Fans of live comedy may have seen Tom Binns doing rubbish DJ Ivan Brackenbury and dodgy psychic Ian D Montfort on the circuit and in Edinburgh in recent years. Now finally, after a BBC one-off last year Binns gets his own series, a mockumentary set in the fictional Brimlington Hospital, in which he plays Brackenbury, Montfort and many more eccentric creations.

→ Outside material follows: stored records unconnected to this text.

(** * The ISY event stream reader (pyisy/events.py)

    A shallow embedding of [EventStream]: the frame assembler
    ([_read_one_response_or_timeout], [_parse_headers]), the event router
    ([_route_message]), the heartbeat check and the session operations
    ([connect], [disconnect], [subscribe], [unsubscribe], the [running]
    setter, [watch]).

    Python values are modelled as follows.
    - [bytes] is [list byte].
    - [str] is [string], holding the UTF-8 encoding of the text.  Substring
      tests and comparisons with ASCII literals agree on the text and on its
      encoding, because UTF-8 is self-synchronising.
    - [int] is [Z]; a [datetime] is the number of microseconds since a fixed
      origin, as a [Z].
    - an exception is a constructor of [exn]; a method is a function from the
      configuration (the object's attributes and the outside world) to an
      outcome and a new configuration. *)

From Stdlib Require Import List ZArith NArith Lia Bool String Ascii.
From Stdlib.Strings Require Import Byte.
From stdpp Require Import gmap strings.
Import ListNotations.

Local Open Scope Z_scope.

(** ** Python bytes *)

Definition bytes := list byte.

(** The bytes of an ASCII literal. *)
Definition B (s : string) : bytes := list_byte_of_string s.

Definition CR : byte := x0d.
Definition LF : byte := x0a.

Definition HTTP_HEADER_SEPERATOR : bytes := [CR; LF].
Definition HTTP_HEADER_BODY_SEPERATOR : bytes := [CR; LF; CR; LF].
Definition HTTP_HEADER_BODY_SEPERATOR_LEN : Z := 4.

Definition code (b : byte) : N := Byte.to_N b.

(** [len(b)] *)
Definition len {A} (l : list A) : Z := Z.of_nat (length l).

(** A slice bound as Python normalises it: a negative bound counts from the
    end, and the result is clamped to [0, len]. *)
Definition clamp_index (n i : Z) : Z :=
  if i <? 0 then Z.max 0 (i + n) else Z.min i n.

(** [l[lo:hi]] *)
Definition slice {A} (l : list A) (lo hi : Z) : list A :=
  let lo' := clamp_index (len l) lo in
  let hi' := clamp_index (len l) hi in
  firstn (Z.to_nat (hi' - lo')) (skipn (Z.to_nat lo') l).

(** [l[lo:]] *)
Definition slice_from {A} (l : list A) (lo : Z) : list A :=
  skipn (Z.to_nat (clamp_index (len l) lo)) l.

(** [s.startswith(sub)] *)
Fixpoint starts_with (sub s : bytes) : bool :=
  match sub, s with
  | [], _ => true
  | _ :: _, [] => false
  | a :: sub', b :: s' => Byte.eqb a b && starts_with sub' s'
  end.

Fixpoint find_at (sub s : bytes) {struct s} : option nat :=
  if starts_with sub s then Some 0%nat
  else match s with
       | [] => None
       | _ :: s' => option_map S (find_at sub s')
       end.

(** [s.find(sub)]: the lowest index where [sub] occurs, or -1. *)
Definition bytes_find (s sub : bytes) : Z :=
  match find_at sub s with
  | Some n => Z.of_nat n
  | None => -1
  end.

(** [s.split(sep)] for a non-empty [sep]: [skip] counts the bytes of a
    separator just matched that are still to be passed over, [cur] is the
    current piece, reversed. *)
Fixpoint split_go (sep : bytes) (skip : nat) (cur s : bytes) : list bytes :=
  match s with
  | [] => [rev cur]
  | c :: s' =>
      match skip with
      | S k => split_go sep k cur s'
      | O =>
          if starts_with sep s
          then rev cur :: split_go sep (length sep - 1) [] s'
          else split_go sep 0 (c :: cur) s'
      end
  end.

Definition bytes_split (s sep : bytes) : list bytes := split_go sep 0 [] s.

(** [s.split(c, 1)] for a one-byte separator: one piece, or two. *)
Fixpoint split_once (c : byte) (s : bytes) : list bytes :=
  match s with
  | [] => [[]]
  | b :: s' =>
      if Byte.eqb b c then [[]; s']
      else match split_once c s' with
           | p :: ps => (b :: p) :: ps
           | [] => [[b]]
           end
  end.

(** ASCII whitespace, as [bytes.strip] and [int] see it. *)
Definition is_space (b : byte) : bool :=
  let n := code b in ((9 <=? n) && (n <=? 13) || (n =? 32))%N.

Fixpoint lstrip (s : bytes) : bytes :=
  match s with
  | b :: s' => if is_space b then lstrip s' else s
  | [] => []
  end.

(** [s.strip()] *)
Definition bytes_strip (s : bytes) : bytes := rev (lstrip (rev (lstrip s))).

Definition lower_byte (b : byte) : byte :=
  let n := code b in
  if ((65 <=? n) && (n <=? 90))%N
  then match Byte.of_N (n + 32) with Some b' => b' | None => b end
  else b.

(** [s.lower()] *)
Definition bytes_lower (s : bytes) : bytes := map lower_byte s.

(** [a == b] *)
Fixpoint bytes_eqb (a b : bytes) : bool :=
  match a, b with
  | [], [] => true
  | x :: a', y :: b' => Byte.eqb x y && bytes_eqb a' b'
  | _, _ => false
  end.

Definition is_digit (b : byte) : bool :=
  let n := code b in ((48 <=? n) && (n <=? 57))%N.

Definition digit_val (b : byte) : Z := Z.of_N (code b) - 48.

(** The digits of a decimal literal: single underscores are allowed between
    digits only.  [prev] tells whether the previous byte was a digit. *)
Fixpoint int_digits (s : bytes) (acc : Z) (prev : bool) : option Z :=
  match s with
  | [] => if prev then Some acc else None
  | b :: s' =>
      if is_digit b then int_digits s' (10 * acc + digit_val b) true
      else if (code b =? 95)%N
           then (if prev then int_digits s' acc false else None)
      else None
  end.

(** [int(s)] on bytes, [None] standing for [ValueError]: surrounding
    whitespace, an optional sign, decimal digits.  (The limit that recent
    interpreters put on the number of digits is not modelled.) *)
Definition int_bytes (s : bytes) : option Z :=
  match bytes_strip s with
  | b :: r =>
      if (code b =? 43)%N then int_digits r 0 false
      else if (code b =? 45)%N then option_map Z.opp (int_digits r 0 false)
      else int_digits (b :: r) 0 false
  | [] => None
  end.

(** Strict UTF-8, as [bytes.decode("utf-8")] accepts it.  The state is the
    number of continuation bytes still expected and the range allowed for
    the next one. *)
Fixpoint utf8_go (s : bytes) (need : nat) (lo hi : N) : bool :=
  match s with
  | [] => match need with O => true | _ => false end
  | b :: s' =>
      let n := code b in
      match need with
      | S k => ((lo <=? n) && (n <=? hi))%N && utf8_go s' k 128%N 191%N
      | O =>
          if (n <? 128)%N then utf8_go s' 0 128%N 191%N
          else if ((194 <=? n) && (n <=? 223))%N then utf8_go s' 1 128%N 191%N
          else if (n =? 224)%N then utf8_go s' 2 160%N 191%N
          else if (n =? 237)%N then utf8_go s' 2 128%N 159%N
          else if ((225 <=? n) && (n <=? 239))%N then utf8_go s' 2 128%N 191%N
          else if (n =? 240)%N then utf8_go s' 3 144%N 191%N
          else if ((241 <=? n) && (n <=? 243))%N then utf8_go s' 3 128%N 191%N
          else if (n =? 244)%N then utf8_go s' 3 128%N 143%N
          else false
      end
  end.

Definition utf8_valid (s : bytes) : bool := utf8_go s 0 128%N 191%N.

(** ** Python str *)

(** [sub in s] *)
Fixpoint str_contains (sub s : string) : bool :=
  String.prefix sub s
  || match s with
     | EmptyString => false
     | String _ s' => str_contains sub s'
     end.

I probably wrote this when the pilot went out last year, but the closest comparison is Peter Kay and his early C4 showcase The Services. While the supporting cast here is pretty good - Russell Brand and Sian Gibson are coming up and in the first episode Alex Macqueen stars as a snooty TV drama doctor who thinks he is a real surgeon – the programme stands or falls on Binns. And luckily the diagnosis is pretty positive.
The opener is set around the annual hospital awards, which every staffer wants to win. So one by one we get introduced to the characters played by Binns as they lobby and jockey for position. Hapless, deluded Brackenbury we know from the start doesn’t stand a chance, but maybe hospital priest Father Kenny will triumph - he certainly sticks enough votes for himself in the ballot box when nobody is looking.
And then there is manager Susan Mitchell, who is partial to an innuendo. A hospital has people at the top and bottom, she explains: “A good manager always listens to their bottom”. No chance for a shamelessly cheesy joke is missed. Scouser Father Kenny’s gags are the corniest, while Brackenbury’s radio motto is the Savile-esque “Reaching out and touching people.”
Somehow though Binns manages to have his cheese cake and eat it. The tidal wave of gags both good and eggy means that there is never a dull moment when one might sit back and realise how corny this is. This is old school mainstream comedy, but cleverer than it initially seems. Old school comedy with a knowing wink. Or maybe it's conjunctivitis.
Hospital People, Fridays from April 21 at 9.30pm on BBC1.